▸ EXERCISE DESCRIPTION
For the material that follows, return exactly the lines from the one with "Definition has_worker (w" through the one with "r) (rq_enqueued_at r) now (rq_tenant_id r)", both ends included.
______________________________
(* ===== verification/RunQueue.v ===== *)
(** * Durable run queue ([hi_agent/server/run_queue.py])

    The database of [RunQueue] is its two tables, [run_queue] and
    [dead_lettered_runs], as lists of rows in insertion order.  A method is
    state-passing code over it; [threading.Lock] makes each one atomic in its process.
    In [claim_next] and [fail] the SELECT and the UPDATE are apart: [claim_next] and
    [fail_overtaken] take what other connections do in between, and [fail] is the latter
    with nothing in between.  Clock readings are arguments (integers,
    microseconds).  A history of calls is a list of [queue_cmd]. *)

From stdpp Require Import base tactics option list sorting strings.
From Stdlib Require Import ZArith.
From S2P Require Import Prelude PyStr PyVal RunContext SqlTable.
#[local] Arguments String.append : simpl nomatch.

(** [_check_tenant_scope], given the outcome of [Posture.from_env]. *)
Definition _check_tenant_scope (posture : outcome Posture) (tenant_id : option string)
    (method : string) : outcome (option string) :=
  let value := strip (default "" tenant_id) in
  if decide (value = "") then
    match posture with
    | Raise e =>
        if is_exception e then
          Raise (TenantScopeError ("RunQueue." +:+ method +:+
                   ": tenant_id is required but posture resolution failed."))
        else Raise e
    | Ret p =>
        if is_strict p then
          Raise (TenantScopeError ("RunQueue." +:+ method +:+
                   ": tenant_id is required under research/prod posture but was empty or missing."))
        else Ret None
    end
  else Ret (Some value).

(** The [status] column. *)
Inductive queue_status := st_queued | st_leased | st_completed | st_failed.

#[export] Instance queue_status_eq_dec : EqDecision queue_status.
Proof. solve_decision. Defined.

Record queue_row := mkRow {
  rq_run_id : string;
  rq_status : queue_status;
  rq_priority : Z;
  rq_attempt_count : Z;
  rq_max_attempts : Z;
  rq_worker_id : option string;
  rq_lease_expires_at : option Z;
  rq_cancellation_flag : bool;
  rq_payload_json : string;
  rq_enqueued_at : Z;
  rq_updated_at : Z;
  rq_tenant_id : string;
  rq_user_id : string;
  rq_session_id : string;
  rq_project_id : string;
  rq_adoption_token : option string
}.

Record dlq_row := mkDlq {
  dl_run_id : string;
  dl_reason : string;
  dl_original_state : string;
  dl_dead_lettered_at : string;
  dl_tenant_id : string;
  dl_requeue_count : Z;
  dl_last_requeue_at : option string;
  dl_attempts_count : Z
}.

Record queue_db := mkDb { q_rows : list queue_row; q_dlq : list dlq_row }.

Definition empty_db : queue_db := mkDb [] [].

(** Conditions of the [WHERE] clauses; a comparison with NULL is not true. *)
Definition is_run (run_id : string) (r : queue_row) : bool := bool_decide (rq_run_id r = run_id).
Definition has_status (s : queue_status) (r : queue_row) : bool := bool_decide (rq_status r = s).
Definition has_worker (w : string) (r : queue_row) : bool := bool_decide (rq_worker_id r = Some w).
Definition has_tenant (scoped : option string) (r : queue_row) : bool :=
  match scoped with Some t => bool_decide (rq_tenant_id r = t) | None => true end.
Definition lease_before (now : Z) (r : queue_row) : bool :=
  match rq_lease_expires_at r with Some l => (l <? now)%Z | None => false end.
Definition lease_live (now : Z) (r : queue_row) : bool :=
  match rq_lease_expires_at r with Some l => (now <=? l)%Z | None => false end.
Definition is_dlq (run_id : string) (scoped : option string) (d : dlq_row) : bool :=
  bool_decide (dl_run_id d = run_id) &&
  match scoped with Some t => bool_decide (dl_tenant_id d = t) | None => true end.

(** The columns the [SET] clauses change. *)
Definition set_state (st : queue_status) (w : option string) (lease : option Z) (now : Z)
    (r : queue_row) : queue_row :=
  mkRow (rq_run_id r) st (rq_priority r) (rq_attempt_count r) (rq_max_attempts r) w lease
    (rq_cancellation_flag r) (rq_payload_json r) (rq_enqueued_at r) now (rq_tenant_id r)
    (rq_user_id r) (rq_session_id r) (rq_project_id r) (rq_adoption_token r).
Definition set_attempts (n : Z) (r : queue_row) : queue_row :=
  mkRow (rq_run_id r) (rq_status r) (rq_priority r) n (rq_max_attempts r) (rq_worker_id r)
    (rq_lease_expires_at r) (rq_cancellation_flag r) (rq_payload_json r) (rq_enqueued_at r)
    (rq_updated_at r) (rq_tenant_id r) (rq_user_id r) (rq_session_id r) (rq_project_id r)
    (rq_adoption_token r).
Definition set_token (token : option string) (now : Z) (r : queue_row) : queue_row :=
  mkRow (rq_run_id r) (rq_status r) (rq_priority r) (rq_attempt_count r) (rq_max_attempts r)
    (rq_worker_id r) (rq_lease_expires_at r) (rq_cancellation_flag r) (rq_payload_json r)
    (rq_enqueued_at r) now (rq_tenant_id r) (rq_user_id r) (rq_session_id r) (rq_project_id r) token.
Definition set_cancelled (now : Z) (r : queue_row) : queue_row :=
  mkRow (rq_run_id r) (rq_status r) (rq_priority r) (rq_attempt_count r) (rq_max_attempts r)
    (rq_worker_id r) (rq_lease_expires_at r) true (rq_payload_json r) (rq_enqueued_at r) now
    (rq_tenant_id r) (rq_user_id r) (rq_session_id r) (rq_project_id r) (rq_adoption_token r).
Definition back_to_queued (now : Z) : queue_row -> queue_row := set_state st_queued None None now.
(** Dead-lettering and requeueing round-trip.  A run dead-lettered and then
    requeued by the same tenant is queued again with every column but status,
    worker, lease and time as it was (the attempts it had used too), its
    dead-letter record is gone, and the records of the other runs stay. *)
Theorem dead_letter_requeue_roundtrip (k reason orig : string) (t : option string) (now now' : Z)
    (iso iso' : string) (db : queue_db) (r : queue_row) (s : option string) :
  queue_wf db -> row_of db k = Some r -> has_tenant s r = true ->
  scope_of posture t "dead_letter" = Ret s -> scope_of posture t "requeue_from_dlq" = Ret s ->
  let db1 := (exec (DeadLetter k reason orig t now iso) db).2 in
  (exec (RequeueDlq k t now' iso') db1).1 = Ret true /\
  row_of (exec (RequeueDlq k t now' iso') db1).2 k = Some (back_to_queued now' r) /\
  q_dlq (exec (RequeueDlq k t now' iso') db1).2 = delete_where (is_dlq k None) (q_dlq db).
Proof.
  intros Hwf Hr Ht Hd Hq db1. pose proof (exec_wf lease_timeout posture (DeadLetter k reason orig t now iso) db Hwf) as Hwf1.
  pose proof (exec_dead_letter lease_timeout posture k reason orig t now iso s db Hd) as Hdl. fold db1 in Hdl, Hwf1.
  assert (exists d, select_one (is_dlq k s) (q_dlq db1) = Some d) as [d Hsel].
  { rewrite Hdl. cbn [q_dlq]. apply select_app_last. unfold is_dlq. simpl.
    rewrite bool_decide_true by done. destruct s; simpl; by rewrite ?bool_decide_true. }
  split_and!.
  - simpl. unfold RunQueue.requeue_from_dlq. rq_simpl. unfold scope_of in Hq. rewrite Hq. cbn [fst snd].
    by rewrite Hsel.
  - rewrite exec_row by apply Hwf1. cbn [dead_in]. rewrite Hq, bool_decide_true by (by exists d).
    unfold db1. rewrite exec_row by apply Hwf. rewrite Hr. cbn [row_after]. rewrite !decide_True by done.
    rewrite Hd, Hq. cbn [scoped_when when fmap option_fmap option_map andb]. rewrite Ht.
    cbn [fmap option_fmap option_map]. by rewrite set_state_tenant, Ht.
  - rewrite (exec_requeue_dlq _ _ _ _ _ _ s _ d) by done. rewrite Hdl. cbn [q_dlq].
    apply delete_replaced.
Qed.

(** The dead-letter table is keyed by the run id alone, so a tenant can take
    the record of another tenant's run: [dead_letter] by [b] with a run of [a]
    leaves the run as it was but replaces [a]'s record; then [a] cannot requeue
    the run, and [b]'s requeue answers [True], drops the record and requeues
    nothing. *)
Theorem dead_letter_record_stolen (k reason orig a b : string) (ta tb : option string) (now now' : Z)
    (iso iso' : string) (db : queue_db) (r : queue_row) :
  queue_wf db -> row_of db k = Some r -> rq_tenant_id r = a -> a <> b ->
  scope_of posture tb "dead_letter" = Ret (Some b) ->
  scope_of posture ta "requeue_from_dlq" = Ret (Some a) ->
  scope_of posture tb "requeue_from_dlq" = Ret (Some b) ->
  let db1 := (exec (DeadLetter k reason orig tb now iso) db).2 in
  row_of db1 k = Some r /\
  exec (RequeueDlq k ta now' iso') db1 = (Ret false, db1) /\
  (exec (RequeueDlq k tb now' iso') db1).1 = Ret true /\
  row_of (exec (RequeueDlq k tb now' iso') db1).2 k = Some r /\
  q_dlq (exec (RequeueDlq k tb now' iso') db1).2 = delete_where (is_dlq k None) (q_dlq db).
Proof.
  intros Hwf Hr Ha Hab Hd Hqa Hqb db1.
  pose proof (exec_wf lease_timeout posture (DeadLetter k reason orig tb now iso) db Hwf) as Hwf1.
  pose proof (exec_dead_letter lease_timeout posture k reason orig tb now iso (Some b) db Hd) as Hdl. fold db1 in Hdl, Hwf1.
  assert (row_of db1 k = Some r) as Hr1.
  { unfold db1. rewrite exec_row by apply Hwf. rewrite Hr.
    apply (after_foreign _ _ _ tb "dead_letter" b); [done|exact Hd|congruence]. }
  assert (exists d, select_one (is_dlq k (Some b)) (q_dlq db1) = Some d) as [d Hsel].
  { rewrite Hdl. cbn [q_dlq]. apply select_app_last. unfold is_dlq. simpl. by rewrite !bool_decide_true. }
  split; [done|]. split; [|split; [|split]].
  - simpl. unfold RunQueue.requeue_from_dlq. rq_simpl. unfold scope_of in Hqa. rewrite Hqa. cbn [fst snd].
    assert (select_one (is_dlq k (Some a)) (q_dlq db1) = None) as ->; [|done].
    rewrite Hdl. cbn [q_dlq]. apply select_replaced_other. simpl. congruence.
  - simpl. unfold RunQueue.requeue_from_dlq. rq_simpl. unfold scope_of in Hqb. rewrite Hqb. cbn [fst snd].
    by rewrite Hsel.
  - rewrite exec_row by apply Hwf1. rewrite Hr1.
    apply (after_foreign _ _ _ tb "requeue_from_dlq" b); [done|exact Hqb|congruence].
  - rewrite (exec_requeue_dlq _ _ _ _ _ _ (Some b) _ d) by done. rewrite Hdl. cbn [q_dlq]. by apply delete_replaced.
Qed.
End queue_properties.

(** Witnesses: two tenants' runs, one queued and one leased. *)
Definition demo_cmds : list queue_cmd :=
  [Enqueue "r1" 5 "{}" "acme" "u" "s" "p" 10; Enqueue "r2" 1 "{}" "bolt" "u" "s" "p" 20;
   Enqueue "r3" 5 "{}" "acme" "u" "s" "p" 30; ClaimUpdate "w" "r3" 40].
Definition demo_db : queue_db := (exec_cmds 300 (Ret PROD) demo_cmds empty_db).2.

Lemma demo_wf : queue_wf demo_db.
Proof. apply exec_cmds_wf, empty_wf. Qed.

Lemma queue_rowwise_witness :
  row_of (exec_cmd 300 (Ret PROD) (Heartbeat "r3" "w" (Some "acme") 100) demo_db).2 "r3" =
  Some (mkRow "r3" st_leased 5 0 3 (Some "w") (Some 400%Z) false "{}" 30 100 "acme" "u" "s" "p" None).
Proof.
  destruct (queue_rowwise 300 (Ret PROD) (Heartbeat "r3" "w" (Some "acme") 100) demo_db "r3" demo_wf) as [H _].
  exact H.
Defined.

Lemma lease_kept_witness :
  leased_by "w" 340 (row_of (exec_cmds 300 (Ret PROD)
    [ReleaseExpired 340; ClaimUpdate "x" "r3" 341; Complete "r3" "x" (Some "acme") 342] demo_db).2 "r3").
Proof.
  refine (proj1 (lease_kept 300 (Ret PROD) "r3" "w" 340 _ demo_db demo_wf _ _)).
  - eexists. exists 340%Z. split; [vm_compute; reflexivity|]. split_and!; done.
  - repeat (apply Forall_cons; split); [done|done|by intros _|done].
Defined.

Lemma claim_next_most_urgent_witness :
  fst (RunQueue.claim_next 300 "w" 50 id demo_db) = Ret (Some ("r2", "{}")) /\
  match RunQueue.claim_next 300 "w" 50 id demo_db with
  | (Ret (Some (k, _)), db') => exists r, row_of demo_db k = Some r /\
      row_of db' k = Some (set_state st_leased (Some "w") (Some 350%Z) 50 r)
  | _ => False
  end.
Proof.
  split; [reflexivity|].
  pose proof (claim_next_most_urgent 300 "w" 50 demo_db demo_wf) as H. vm_compute in H.
  destruct H as (r & Hr & _ & _ & _ & Hr' & _). vm_compute. exists r. split; [exact Hr|exact Hr'].
Defined.

Lemma claim_next_race_witness :
  RunQueue.claim_next 300 "w" 50 (fun db => (exec_cmd 300 (Ret PROD) (ClaimUpdate "x" "r2" 45) db).2) demo_db =
  (Ret None, (exec_cmd 300 (Ret PROD) (ClaimUpdate "x" "r2" 45) demo_db).2).
Proof.
  rewrite (claim_next_race 300 (Ret PROD) "w" 50 _ demo_db "r2" "{}"); [reflexivity| |reflexivity].
  apply exec_wf, demo_wf.
Defined.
______________________________
▸ WORKED SOLUTION
Definition has_worker (w : string) (r : queue_row) : bool := bool_decide (rq_worker_id r = Some w).
Definition has_tenant (scoped : option string) (r : queue_row) : bool :=
  match scoped with Some t => bool_decide (rq_tenant_id r = t) | None => true end.
Definition lease_before (now : Z) (r : queue_row) : bool :=
  match rq_lease_expires_at r with Some l => (l <? now)%Z | None => false end.
Definition lease_live (now : Z) (r : queue_row) : bool :=
  match rq_lease_expires_at r with Some l => (now <=? l)%Z | None => false end.
Definition is_dlq (run_id : string) (scoped : option string) (d : dlq_row) : bool :=
  bool_decide (dl_run_id d = run_id) &&
  match scoped with Some t => bool_decide (dl_tenant_id d = t) | None => true end.

(** The columns the [SET] clauses change. *)
Definition set_state (st : queue_status) (w : option string) (lease : option Z) (now : Z)
    (r : queue_row) : queue_row :=
  mkRow (rq_run_id r) st (rq_priority r) (rq_attempt_count r) (rq_max_attempts r) w lease
    (rq_cancellation_flag r) (rq_payload_json r) (rq_enqueued_at r) now (rq_tenant_id r)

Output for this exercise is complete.